News Digest
17 Apr 2020
The Harder They Fall
There’s been a lot of news about shortages of personal protective equipment, but this is where the rubber meets the road. Reuters reported the hard news: “Coronavirus: World Braces for Condom Shortage After Malaysia Lockdown Shuts Top Producer.” The government ordered Karex Berhad, the planet’s largest condom maker, to close its three Malaysian factories, leaving a worldwide shortfall of 100 million condoms. “We are going to see a global shortage of condoms everywhere, which is going to be scary,” says Chief Executive Goh Miah Kiat, who needs to keep his chin up.
Best known for its Durex brand, the company manufactures one out of every five condoms in the world. Or did, until the Wuhan virus raised its ugly head. But this is a pressing issue. We’ve got millions of people sheltering-in-place, under lockdown, with nothing much to do except, well, comfort each other. And we’ve got a drooping condom supply. Something’s gotta give.
Wondrous Fungus
It is fascinating how many problems nature solves. Oceans eat oil spills, microbes eat plastic, and apparently shrooms eat nuclear accidents. “You Should Know About this Chernobyl Fungus that Eats Radiation,” declares Popular Mechanics. And it is good news. Scientists have discovered a “radiation extremophile” fungus living in the Chernobyl complex that uses high amounts of melanin “to both resist radiation and turn it into energy.”

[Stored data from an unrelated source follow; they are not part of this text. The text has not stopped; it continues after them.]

(* ===== verification/RangeCanon.v ===== *)
(** * Range analysis: canonicalization, joins and intersections

    Symbolic boundaries are compared after both have been rewritten to the
    same symbol: through constraints and additions of constants
    ([CanonicalizeBoundary]), and through the symbolic range of their symbol
    ([CanonicalizeMinBoundary], [CanonicalizeMaxBoundary]). The joins and
    intersections of boundaries (range_analysis.cc) are built on that. *)
From S2P Require Import Prelude Utils Integers Ranges RangeSound.
Local Open Scope Z_scope.
Local Open Scope vm_scope.

(** ** Definitions *)
Section Canon.
Context (fuel : nat) (g : graph).

(** The [do ... while (changed)] loop; [n] bounds its iterations and
    [kUnknown] stands for exhaustion. A constant operand of a
    [BinarySmiOpInstr] is a Smi ([Smi::Cast] asserts it): the loop stops on
    any other constant. The code does not look at [is_truncating]. *)
Fixpoint CanonicalizeBoundary_loop (n : nat) (symbol : Defn) (offset : Z)
    (overflow : RangeBoundary) : RangeBoundary :=
  match n with
  | O => kUnknown
  | S n =>
      let done :=
        if negb (IsValidOffsetForSymbolicRangeBoundary offset) then overflow
        else FromDefinition g symbol offset in
      let add operand rhs :=
        if WillAddOverflow offset rhs then overflow
        else CanonicalizeBoundary_loop n operand (offset + rhs) overflow in
      let sub operand rhs :=
        if WillSubOverflow offset rhs then overflow
        else CanonicalizeBoundary_loop n operand (offset - rhs) overflow in
      match instr (g symbol) with
      | ConstraintInstr value _ => CanonicalizeBoundary_loop n value offset overflow
      | BinarySmiOpInstr kADD left_ right_ _ _ =>
          match instr (g right_), instr (g left_) with
          | ConstantInstr (SmiObj rhs), _ => add left_ rhs
          | ConstantInstr _, _ => done
          | _, ConstantInstr (SmiObj rhs) => add right_ rhs
          | _, _ => done
          end
      | BinarySmiOpInstr kSUB left_ right_ _ _ =>
          match instr (g right_) with
          | ConstantInstr (SmiObj rhs) => sub left_ rhs
          | _ => done
          end
      | _ => done
      end
  end.
Definition CanonicalizeBoundary (a overflow : RangeBoundary) : RangeBoundary :=
  match a with
  | kSymbol symbol offset => CanonicalizeBoundary_loop fuel symbol offset overflow
  | _ => a
  end.

(** [None] is the result [false]; [Some a'] is [true] with [*a] set to [a']. *)
Definition CanonicalizeMaxBoundary (a : RangeBoundary) : option RangeBoundary :=
  match a with
  | kSymbol s a_offset =>
      match range_ (g s) with
      | Some (MkRange _ (kSymbol s' max_offset)) =>
          if WillAddOverflow max_offset a_offset then Some kPositiveInfinity
          else
            let offset := max_offset + a_offset in
            if negb (IsValidOffsetForSymbolicRangeBoundary offset) then Some kPositiveInfinity
            else Some (CanonicalizeBoundary (FromDefinition g s' offset) kPositiveInfinity)
      | _ => None
      end
  | _ => None
  end.
Definition CanonicalizeMinBoundary (a : RangeBoundary) : option RangeBoundary :=
  match a with
  | kSymbol s a_offset =>
      match range_ (g s) with
      | Some (MkRange (kSymbol s' min_offset) _) =>
          if WillAddOverflow min_offset a_offset then Some kNegativeInfinity
          else
            let offset := min_offset + a_offset in
            if negb (IsValidOffsetForSymbolicRangeBoundary offset) then Some kNegativeInfinity
            else Some (CanonicalizeBoundary (FromDefinition g s' offset) kNegativeInfinity)
      | _ => None
      end
  | _ => None
  end.
(** the ranges that [ConstrainValueAfterBranch] attaches to an operand of
    a comparison contain the operand: the first on the true successor, the
    second on the false successor, for the left and for the right operand. *)
Theorem ConstrainValueAfterBranch_sound fuel g rho kind l r use_index tr fr b :
  agrees fuel g rho -> is_smi (rho l) -> is_smi (rho r) ->
  use_index = 0 \/ use_index = 1 ->
  ConstrainValueAfterBranch g kind l r use_index = Some (tr, fr) ->
  compare_ints kind (rho l) (rho r) = Some b ->
  let v := rho (if use_index =? 0 then l else r) in
  let range := if b then tr else fr in
  wf_range rho range /\ in_range rho range v.
Proof.
  intros Hagr Hl Hr Hu H Hc v range. unfold ConstrainValueAfterBranch in H.
  apply bind_Some in H as (op & Hop & (tr' & Ht & (neg & Hn & (fr' & Hf & [= -> ->])%bind_Some)%bind_Some)%bind_Some).
  set (w := rho (if use_index =? 0 then r else l)).
  assert (compare_ints op v w = Some b /\ is_smi v /\ is_smi w) as (Hcmp & Hv & Hw).
  { subst v w. destruct Hu as [-> | ->]; simpl in *; [by simplify_eq|].
    split; [|done]. rewrite <- Hc. destruct kind; simpl in Hop; simplify_eq; simpl; f_equal; lia. }
  assert (Hneg : compare_ints neg v w = Some (negb b)).
  { destruct op; simpl in Hn, Hcmp; simplify_eq; simpl; f_equal; lia. }
  subst range. destruct b; eapply ConstraintSmiRange_sound; try done;
    subst w; by destruct (use_index =? 0).
Qed.

(** [if (v3 < v2)] in the true successor, for [v3]. *)
Lemma ConstrainValueAfterBranch_sound_witness :
  let range := MkRange MinSmi (kSymbol 2%positive (-1)) in
  fst <$> ConstrainValueAfterBranch example_graph kLT 3%positive 2%positive 0 = Some range /\
  in_range example_env range (example_env 3%positive).
Proof.
  intros range. split; [reflexivity|].
  refine (proj2 (ConstrainValueAfterBranch_sound 10 example_graph example_env kLT 3%positive 2%positive 0
           range (MkRange (kSymbol 2%positive 0) MaxSmi) true _ _ _ _ _ _)).
  - apply example_agrees.
  - simpl. unfold_consts. lia.
  - simpl. unfold_consts. lia.
  - by left.
  - reflexivity.
  - reflexivity.
Defined.

(** *** Binary operations *)
Lemma Fits_full fuel g size : Fits fuel g size SetInt64Range = true -> size = kRangeBoundaryInt64.
Proof. by destruct fuel, size. Qed.

Lemma Range_Clamp_sound rho size r v :
  wf_range rho r -> in_range rho r v -> in_size size v ->
  wf_range rho (Range_Clamp size r) /\ in_range rho (Range_Clamp size r) v.
Proof.
  intros [] [] []. split; split; simpl;
    eauto using wf_Clamp, Clamp_min_sound, Clamp_max_sound.
Qed.

(** [BinaryIntegerOpInstr::InferRangeHelper] is sound: a result of the
    operation's size is in the inferred range, and when it clears
    [can_overflow] of a Smi or Int32 operation, the mathematical result of the
    operation fits that size, so the overflow check may be dropped. *)
Theorem InferRangeHelper_sound fuel g rho rank op l trunc rep size lr rr y range co e :
  acyclic fuel g rank -> ranges_hold g rho -> agrees fuel g rho ->
  wf_range rho lr -> wf_range rho rr -> in_range rho lr (rho l) -> in_range rho rr y ->
  is_sint 64 (rho l) -> is_sint 64 y -> (IsArrayLength fuel g (Some l) = true -> is_smi (rho l)) ->
  RepresentationToRangeSize rep = Some size ->
  InferRangeHelper fuel g op l trunc rep (Some lr) (Some rr) = Some (range, co) ->
  exact_op op (rho l) y = Some e ->
  (in_size size (s64 e) -> wf_range rho range /\ in_range rho range (s64 e)) /\
  (co = Some false -> size <> kRangeBoundaryInt64 -> in_size size e).
Proof.
  intros Hacy Hrng Hagr Wl Wr Hl Hr Sl Sy Hlen Hsize H He. unfold InferRangeHelper in H.
  assert (Range_IsUnknown (Some lr) || Range_IsUnknown (Some rr) = false) as Hk.
  { destruct Hl as [Hl _], Hr as [Hr _]. simpl. by destruct (min_ lr), (min_ rr). }
  rewrite Hk, Hsize in H. apply bind_Some in H as (res & Hres & H). simpl in H. injection H as <- <-.
  destruct (BinaryOp_operands fuel g rho rank Hacy Hrng Hagr lr rr (rho l) y Wl Wr Hl Hr Sl Sy
              op (Some l) res e) as (Wres & Hin & Hex); [by intros d [= <-]|done..|].
  split; [intros Hs; by apply Range_Clamp_sound|].
  intros Hco Hs64. destruct trunc; simpl in Hco; [done|]. injection Hco as Hco. apply negb_false_iff in Hco.
  destruct Hex as [->|Hex]; [by apply Fits_full in Hco|].
  by apply (Fits_sound fuel g rho rank Hacy Hrng size res e).
Qed.

(** [v3 - 10] for an index [v3]: no Smi overflow. *)
Lemma InferRangeHelper_sound_witness :
  InferRangeHelper 10 example_graph kSUB 3%positive false kTagged (Some example_index_range)
    (Some (MkRange (kConstant 10) (kConstant 10))) =
    Some (MkRange (kConstant (-10)) (kSymbol 2%positive (-11)), Some false) /\
  in_size kRangeBoundarySmi (-3).
Proof.
  split; [reflexivity|].
  eapply (InferRangeHelper_sound 10 example_graph example_env example_rank kSUB 3%positive false kTagged
           kRangeBoundarySmi example_index_range (MkRange (kConstant 10) (kConstant 10)) 10).
  - apply example_acyclic.
  - apply example_ranges_hold.
  - apply example_agrees.
  - repeat split; simpl; unfold_consts; lia.
  - split; simpl; unfold_consts; lia.
  - split; simpl; lia.
  - split; simpl; lia.
  - simpl. unfold is_sint. lia.
  - unfold is_sint. lia.
  - discriminate.
  - reflexivity.
  - reflexivity.
  - reflexivity.
  - reflexivity.
  - discriminate.
Defined.

(** *** Joins of ranges *)
Section JoinSound.
Context (fuel : nat) (g : graph) (rho : env) (rank : Defn -> nat).
Context (Hacy : acyclic fuel g rank) (Hrng : ranges_hold g rho) (Hagr : agrees fuel g rho).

nasa biotechnologist Kasthuri Venkateswaran plans to bring the radiation-eating fungus aboard the International Space Station to see what happens. “This has great potential for future space travel, where deadly amounts of cosmic radiation are one of the big obstacles scientists must navigate in order to safely send people into outer space,” notes Popular Mechanics. Elon Musk will no doubt want to pack extremophile fungi and weed for his SpaceX Starship flight to Mars.
Uranus Toot
Uranus is weird. No, really. According to nasa.gov, “Unlike any other planet in our solar system, Uranus spins almost perfectly on its side — like a pig on a spit roast — completing a barrel roll once every 17 hours.” Its magnetosphere (magnetic field) “wobbles like a poorly-thrown football.” Now scientists are reexamining data from 1986, when Voyager 2 did a Uranus flyby. “Unbeknownst to the entire space physics community [at the time], 34 years ago Voyager 2 flew through a plasmoid, a giant magnetic bubble that may have been whisking Uranus’s atmosphere out to space.” (As Instapundit put it, “A mysterious gas is escaping Uranus.”) Explains nasa: “These giant bubbles of plasma, or electrified gas, pinch off from the end of a planet’s magnetotail — the part of its magnetic field blown back by the Sun like a windsock.” According to the readings, Voyager 2 smelt what Uranus dealt, but nobody knew it until this year. Clearly, nasa needs Eric Swalwell to consult on the Voyager 3 flyby.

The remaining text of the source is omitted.